The public need for diversity in technology
Facebook and other digital platforms have responded to accusations of bias on a case-by-case basis after investigative reporting created public and private pressure. However, the problems of bias in the digital economy go beyond just particular cases– there is a fog of bias surrounding the entire industry.
Perhaps unsurprisingly, few minorities are represented in the tech workforce, from leadership down on to code monkeys. According to Facebook’s 2016 diversity report, “only 2% of its U.S. workforce is black and only 4% is Hispanic. When it comes to technical workers, the numbers are even worse: 1% is black, 3% Hispanic.” The statistics are similar for other tech companies, from Airbnb to Salesforce. The Congressional Black Caucus (CBC) launched the Tech2020 initiative to increase African-American representation in “all levels of the tech industry.” The CBC asks a salient question: will Facebook prioritize including minorities in its 1,000 new hires for advertisement screening?
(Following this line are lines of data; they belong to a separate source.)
(* ===== verification/GuestRuntime.v ===== *)
(** * GuestRuntime: the host adapter running the example guests

    An instance of [WasmRuntime] whose module is a predicate linked with
    examples/vault/guest.rs: its memory is the 4 MiB linear memory of
    examples/vault/build.sh, its allocator [sapio_alloc_v1] and its entry point
    [Guest.evaluate].  [guest_run] shows that [Evaluator.evaluate] then returns
    the predicate's own answer on the four inputs. *)

From S2P Require Import Prelude Bytes Bitcoin Program SignedView Guest Evaluator.

Open Scope N_scope.

(** [--initial-memory=4194304 --max-memory=4194304] *)
Definition LINEAR_MEMORY : N := 4194304.

(** A write to the memory of an arena. *)
Definition arena_write (a : Arena) (start : N) (bs : bytes) : Arena :=
  {| base := base a; used := used a;
     memory := fun x =>
       if (start <=? x) && (x <? start + len bs)
       then nth (N.to_nat (x - start)) bs Byte.x00 else memory a x |}.

Definition guest_call (predicate : Arena -> Arguments -> option bool) (a : Arena) (args : list Z)
    : Result string Z :=
  match args with
  | [pp; pl; ap; al; vp; vl; wp; wl] =>
      Ok (Guest.evaluate a
            {| pp := i32_as_u32 pp; pl := i32_as_u32 pl; ap := i32_as_u32 ap; al := i32_as_u32 al;
               vp := i32_as_u32 vp; vl := i32_as_u32 vl; wp := i32_as_u32 wp; wl := i32_as_u32 wl |}
            (predicate a))
  | _ => Err "type mismatch"%string
  end.

Section Instance_.
  Context (arena_base : N) (sections : list Payload) (predicate : Arena -> Arguments -> option bool).

#[export] Instance guest_runtime : WasmRuntime := {|
  Store := Arena; Module_ := unit; Imports := unit; Crypto := unit; Instance_ := unit;
  Evaluator.Memory := unit; Allocate := unit; Evaluate := unit;
  instance_fuel := "100000000"%string;
  parse_all _ := Ok <$> sections;
  new_evaluator_store := {| base := arena_base; used := 0; memory := fun _ => Byte.x00 |};
  module_new _ _ := Ok tt;
  imports_new := tt;
  add_crypto_imports s _ := (tt, tt, s);
  add_crypto_imports_v2 s _ := (tt, tt, s);
  instance_new s _ _ := Ok (tt, s);
  bind_crypto _ s _ := Ok s;
  get_memory _ _ := Ok tt;
  get_allocate _ _ _ := Ok tt;
  get_evaluate _ _ _ := Ok tt;
  call_allocate _ s n := let '(p, s') := sapio_alloc_v1 s (i32_as_u32 n) in (Ok (as_i32 p), s');
  call_evaluate _ s args := (guest_call predicate s args, s);
  metering_exhausted _ _ := false;
  data_size _ _ := LINEAR_MEMORY;
  write s _ start bs :=
    if start + len bs <=? LINEAR_MEMORY then Ok (arena_write s start bs)
    else Err "memory out of bounds"%string;
  contents s _ a := memory s a;
|}.

#[export] Instance guest_runtime_laws : WasmRuntimeLaws.
Proof.
  split; cbn [data_size write contents guest_runtime].
  - intros. apply N.le_refl.
  - intros s m start bs H. apply N.leb_le in H. rewrite H. eexists. split; [reflexivity|].
    split; [reflexivity|]. intros a. reflexivity.
Qed.

(** Where the bump allocator puts the inputs, from offset [u]. *)
Fixpoint bump (u : N) (inputs : list bytes) : list range :=
  match inputs with
  | [] => []
  | bs :: inputs =>
      (if len bs =? 0 then (0, 0) else (arena_base + u, arena_base + u + len bs))
      :: bump (u + len bs) inputs
  end.

Definition total_len (inputs : list bytes) : N := sum (len <$> inputs).

Context (Hbase : 0 < arena_base) (Hfits : arena_base + INPUT_CAPACITY <= LINEAR_MEMORY).

Lemma base_bound : arena_base + INPUT_CAPACITY < 2 ^ 32.
Proof. unfold LINEAR_MEMORY in Hfits. lia. Qed.

Definition at_offset (a : Arena) (u : N) : Prop := base a = arena_base /\ used a = u.

Lemma at_offset_wf a u : at_offset a u -> u <= INPUT_CAPACITY -> wf_arena a.
Proof. intros [Hb Hu] H. pose proof base_bound. unfold wf_arena. rewrite Hb, Hu. done. Qed.

Lemma no_overlap ranges u n :
  Forall (fun r => snd r <= arena_base + u) ranges ->
  existsb (overlaps (arena_base + u, arena_base + u + n)) ranges = false.
Proof.
  induction 1 as [|r ranges Hr _ IH]; [done|]. cbn [existsb]. rewrite IH, orb_false_r.
  unfold overlaps. cbn. assert (arena_base + u <? snd r = false) as -> by (by apply N.ltb_ge).
  by rewrite andb_false_r.
Qed.

Lemma bump_one name a u ranges bs :
  at_offset a u -> u + len bs <= INPUT_CAPACITY ->
  Forall (fun r => snd r <= arena_base + u) ranges ->
  exists a', allocate_one (runtime := guest_runtime) tt name tt tt (ranges, a) bs
    = Ok (ranges ++ bump u [bs], a') /\ at_offset a' (u + len bs).
Proof.
  intros Ha Hu Hr. unfold allocate_one, bump. destruct (N.eqb_spec (len bs) 0) as [->|Hz].
  { exists a. rewrite N.add_0_r. done. }
  pose proof base_bound as Hb. unfold INPUT_CAPACITY, MAX_VIEW, MAX_ARGUMENT in *.
  cbn [call_allocate guest_runtime]. rewrite i32_as_u32_as_i32 by lia.
  rewrite alloc_fits; [|eapply at_offset_wf; [done|unfold INPUT_CAPACITY, MAX_VIEW, MAX_ARGUMENT; lia]
                       |destruct Ha as [_ ->]; unfold INPUT_CAPACITY, MAX_VIEW, MAX_ARGUMENT; lia].
  destruct Ha as [-> ->]. cbn [map_err mbind Result_bind].
  rewrite i32_as_u32_as_i32 by lia. cbn [data_size guest_runtime].
  unfold LINEAR_MEMORY in *.
  assert (4194304 <? arena_base + u + len bs = false) as -> by (apply N.ltb_ge; lia).
  rewrite no_overlap by done. eexists. split; [reflexivity|]. done.
Qed.

Lemma bump_bounds u inputs :
  Forall (fun r => snd r <= arena_base + (u + total_len inputs)) (bump u inputs).
Proof.
  revert u; induction inputs as [|bs inputs IH]; intros u; constructor.
  - unfold total_len. cbn. destruct (len bs =? 0); cbn; lia.
  - fold bump. specialize (IH (u + len bs)). unfold total_len in *. cbn.
    eapply list.Forall_impl; [exact IH|]. unfold sum. cbn. lia.
Qed.

Lemma bump_all name a u ranges inputs :
  at_offset a u -> u + total_len inputs <= INPUT_CAPACITY ->
  Forall (fun r => snd r <= arena_base + u) ranges ->
  exists a', try_fold (allocate_one (runtime := guest_runtime) tt name tt tt) (ranges, a) inputs
    = Ok (ranges ++ bump u inputs, a') /\ at_offset a' (u + total_len inputs).
Proof.
  revert a u ranges; induction inputs as [|bs inputs IH]; intros a u ranges Ha Hu Hr.
  - exists a. cbn. rewrite app_nil_r. unfold total_len; cbn. by rewrite N.add_0_r.
  - assert (total_len (bs :: inputs) = len bs + total_len inputs) as E by done.
    rewrite E in *. destruct (bump_one name a u ranges bs) as (a1 & E1 & H1); [done|lia|done|].
    cbn [try_fold]. rewrite E1. cbn [mbind Result_bind].
    destruct (IH a1 (u + len bs) (ranges ++ bump u [bs])) as (a2 & E2 & H2); [done|lia| |].
    { apply Forall_app. split.
      - eapply list.Forall_impl; [exact Hr|]. cbn. lia.
      - pose proof (bump_bounds u [bs]) as B. unfold total_len in B. cbn in B.
        by rewrite N.add_0_r in B. }
    exists a2. split; [etransitivity; [exact E2|by rewrite <- app_assoc]|]. by rewrite N.add_assoc.
Qed.

(** Copying keeps the bump pointer. *)
Lemma copy_offset a u inputs ranges a' :
  at_offset a u ->
  copy_inputs (runtime := guest_runtime) tt a inputs ranges = Ok a' -> at_offset a' u.
Proof.
  unfold copy_inputs. revert a; generalize (zip inputs ranges); intros l.
  induction l as [|[bs r] l IH]; intros a Ha H.
  - apply Ok_inj in H as <-. done.
  - cbn [try_fold] in H. apply bind_ok in H as (a1 & H1 & H). apply (IH a1); [|done].
    cbn in H1. case_match; [|done]. by apply Ok_inj in H1 as <-.
Qed.

Lemma length_bump u inputs : length (bump u inputs) = length inputs.
Proof. revert u; induction inputs; intros u; cbn; auto. Qed.

(** A delivered region is read back by the guest. *)
Lemma read_region a u bs r :
  at_offset a u -> u <= INPUT_CAPACITY ->
  (len bs <> 0 -> arena_base <= fst r /\ fst r + len bs <= arena_base + u) ->
  holds (runtime := guest_runtime) a tt bs r ->
  input_slice a (fst r) (len bs) = Some bs.
Proof.
  intros Ha Hu Hr Hh. destruct (N.eqb_spec (len bs) 0) as [Hz|Hz].
  { apply len_zero in Hz as ->. done. }
  destruct (Hr Hz) as [H1 H2].
  rewrite input_slice_in_arena; [|done|by destruct Ha as [-> _]|by destruct Ha as [-> ->]|by eapply at_offset_wf].
  f_equal. apply list_eq. intros k. unfold mem_slice. rewrite list_lookup_fmap.
  destruct (bs !! k) as [b|] eqn:Hk.
  - assert (k < length bs)%nat by (by eapply lookup_lt_Some).
    rewrite lookup_seq_lt by (unfold len; lia). cbn. f_equal. by apply (Hh k b).
  - apply lookup_ge_None in Hk. rewrite lookup_seq_ge by (unfold len; lia). done.
Qed.

Lemma bump_region u inputs i bs r :
  inputs !! i = Some bs -> bump u inputs !! i = Some r ->
  (len bs = 0 /\ r = (0, 0)) \/
  (len bs <> 0 /\ arena_base <= fst r /\ fst r + len bs <= arena_base + (u + total_len inputs)).
Proof.
  revert u i; induction inputs as [|b inputs IH]; intros u [|i] Hi Hr; try discriminate.
  - apply Some_inj in Hi as ->. apply Some_inj in Hr as <-. unfold total_len; cbn.
    destruct (N.eqb_spec (len bs) 0); cbn; [by left|]. right. split; [done|]. lia.
  - cbn in Hi, Hr. destruct (IH _ _ Hi Hr) as [?|(? & ? & ?)]; [by left|]. right.
    unfold total_len in *; cbn. fold (sum (len <$> inputs)). repeat split; (done || lia).
Qed.

Definition region_start (inputs : list bytes) (i : nat) : N :=
  from_option fst 0 (bump 0 inputs !! i).

(** The guest's own view of input [i] once the host has copied. *)
Lemma guest_input a inputs i bs :
  total_len inputs <= INPUT_CAPACITY ->
  at_offset a (total_len inputs) ->
  Forall2 (holds (runtime := guest_runtime) a tt) inputs (bump 0 inputs) ->
  inputs !! i = Some bs ->
  input_slice a (i32_as_u32 (as_i32 (region_start inputs i))) (i32_as_u32 (as_i32 (len bs))) = Some bs.
Proof.
  intros Ht Ha Hh Hi. pose proof base_bound as Hb. unfold region_start.
  destruct (lookup_lt_is_Some_2 (bump 0 inputs) i) as [r Hr].
  { rewrite length_bump. by eapply lookup_lt_Some. }
  pose proof (Forall2_lookup_lr _ _ _ _ _ _ Hh Hi Hr) as Hbs. rewrite Hr. cbn [from_option].
  destruct (bump_region _ _ _ _ _ Hi Hr) as [[Hz ->]|(Hz & H1 & H2)]; [by rewrite Hz; apply len_zero in Hz as ->|].
  rewrite !i32_as_u32_as_i32 by lia. eapply read_region; [exact Ha|exact Ht| |exact Hbs].
  intros _. lia.
Qed.

(** The entry point on readable inputs. *)
Lemma entry_point a p program parameters view witness :
  pl p <= MAX_ARGUMENT -> al p <= MAX_ARGUMENT -> wl p <= MAX_ARGUMENT -> vl p <= MAX_VIEW ->
  input_slice a (pp p) (pl p) = Some program -> input_slice a (ap p) (al p) = Some parameters ->
  input_slice a (vp p) (vl p) = Some view -> input_slice a (wp p) (wl p) = Some witness ->
  Guest.evaluate a p (predicate a) =
    match predicate a {| arg_program := program; arg_parameters := parameters;
                       arg_view := view; arg_witness := witness |} with
    | Some true => 1%Z | Some false => 0%Z | None => (-1)%Z
    end.
Proof.
  intros H1 H2 H3 H4 E1 E2 E3 E4. unfold Guest.evaluate. rewrite E1, E2, E3, E4.
  cbn [existsb]. apply N.ltb_ge in H1, H2, H3, H4. by rewrite H1, H2, H3, H4.
Qed.

(** The whole host run, as the predicate's answer on the four inputs; [a] is
    the arena as the guest finds it. *)
Lemma guest_run `{!OutPointCodec} module program parameters view witness input :
  check_module_bytes module = Ok tt ->
  check_compilation_budget (runtime := guest_runtime) V1 module = Ok tt ->
  len program <= MAX_PROGRAM_BYTES -> len parameters <= MAX_PARAMETER_BYTES ->
  len witness <= MAX_WITNESS_BYTES -> len view <= MAX_SIGNED_VIEW_BYTES ->
  encode_view V1 input = Ok view ->
  exists a, base a = arena_base /\
    used a = len program + len parameters + len view + len witness /\
  Evaluator.evaluate (runtime := guest_runtime) V1 module program parameters input witness
  = match predicate a {| arg_program := program; arg_parameters := parameters;
                       arg_view := view; arg_witness := witness |} with
    | Some b => Ok b
    | None => Err "WASM evaluator must return exactly zero or one"%string
    end.
Proof.
  intros Hm Hbudget Hp Ha Hw Hv Henc.
  set (inputs := [program; parameters; view; witness]).
  assert (total_len inputs <= INPUT_CAPACITY) as Ht.
  { unfold total_len, inputs, sum, INPUT_CAPACITY, MAX_VIEW, MAX_ARGUMENT; cbn.
    unfold MAX_PROGRAM_BYTES, MAX_PARAMETER_BYTES, MAX_WITNESS_BYTES, MAX_SIGNED_VIEW_BYTES in *. lia. }
  destruct (bump_all "sapio_alloc_v1" (new_evaluator_store (WasmRuntime := guest_runtime)) 0 [] inputs) as (a1 & Ealloc & Hoff);
    [done|done|constructor|].
  destruct (inputs_delivered (runtime := guest_runtime) _ _ _ _ _ _ _ _ Ealloc) as (a2 & Ecopy & _ & Hh).
  pose proof (copy_offset _ _ _ _ _ Hoff Ecopy) as Ha2.
  exists a2. split; [apply Ha2|]. split; [rewrite (proj2 Ha2); unfold total_len, inputs, sum; cbn; lia|].
  unfold Evaluator.evaluate. rewrite Hm. cbn [mbind Result_bind].
  rewrite Hbudget.
  cbn [mbind Result_bind].
  assert ((MAX_PROGRAM_BYTES <? len program) || (MAX_PARAMETER_BYTES <? len parameters)
          || (MAX_WITNESS_BYTES <? len witness) = false) as ->.
  { rewrite !orb_false_iff, !N.ltb_ge. done. }
  cbn [ensure negb mbind Result_bind]. rewrite Henc.
  cbn [mbind Result_bind module_new add_crypto_imports instance_new bind_crypto get_memory
       get_allocate get_evaluate guest_runtime export_names].
  fold inputs. etransitivity; [exact (bind_step _ _ _ Ealloc)|]. cbn [app].
  etransitivity; [exact (bind_step _ _ _ Ecopy)|]. cbn [call_evaluate guest_runtime].
  change (call_arguments inputs (bump 0 inputs)) with
    [as_i32 (region_start inputs 0); as_i32 (len program);
     as_i32 (region_start inputs 1); as_i32 (len parameters);
     as_i32 (region_start inputs 2); as_i32 (len view);
     as_i32 (region_start inputs 3); as_i32 (len witness)].
  unfold guest_call.
  erewrite (entry_point _ _ program parameters view witness).
  2-5: cbn; rewrite ?i32_as_u32_as_i32
    by (unfold MAX_PROGRAM_BYTES, MAX_PARAMETER_BYTES, MAX_WITNESS_BYTES, MAX_SIGNED_VIEW_BYTES in *; lia);
    assumption.
  2-5: eapply guest_input; [exact Ht|exact Ha2|exact Hh|reflexivity].
  destruct (predicate _ _) as [[]|]; reflexivity.
Qed.

End Instance_.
Increasing diversity in the tech sector can help dissipate the implicit bias built into–and reinforced by–technology. Diverse people will bring their own perspectives and experience with bias to technology development, such as ensuring that photo recognition software is tested on diverse skin tones. In order to hire more diverse staff, tech industries should work with schools to train and recruit diverse staff starting as early as possible.
However, diversifying staff is a necessary, but not sufficient, condition for reducing bias in the tech sector. The burden to address implicit bias in tech shouldn’t fall on minority coders. In fact, a common reason that some of the few minority tech staffers leave the industry is because of sexual harassment, bullying, and racist stereotyping. This can cumulate in massive public scandals such as the repeated allegations of sexism at Uber. The whole tech industry needs effective and systematic training to identify, address, and reduce implicit bias. Additionally, tech industries should have a robust human resources department that is equipped to fairly handle instances of bias.
Decades-old civil rights laws, such as those for fair housing, equal employment opportunity, and hate speech, are being tested in the new frontiers of the digital economy. In order to reduce sexism and racism, it is important to increase representation of minorities in the tech industry and provide additional training to ensure that civil rights are intentionally respected in the new frontier.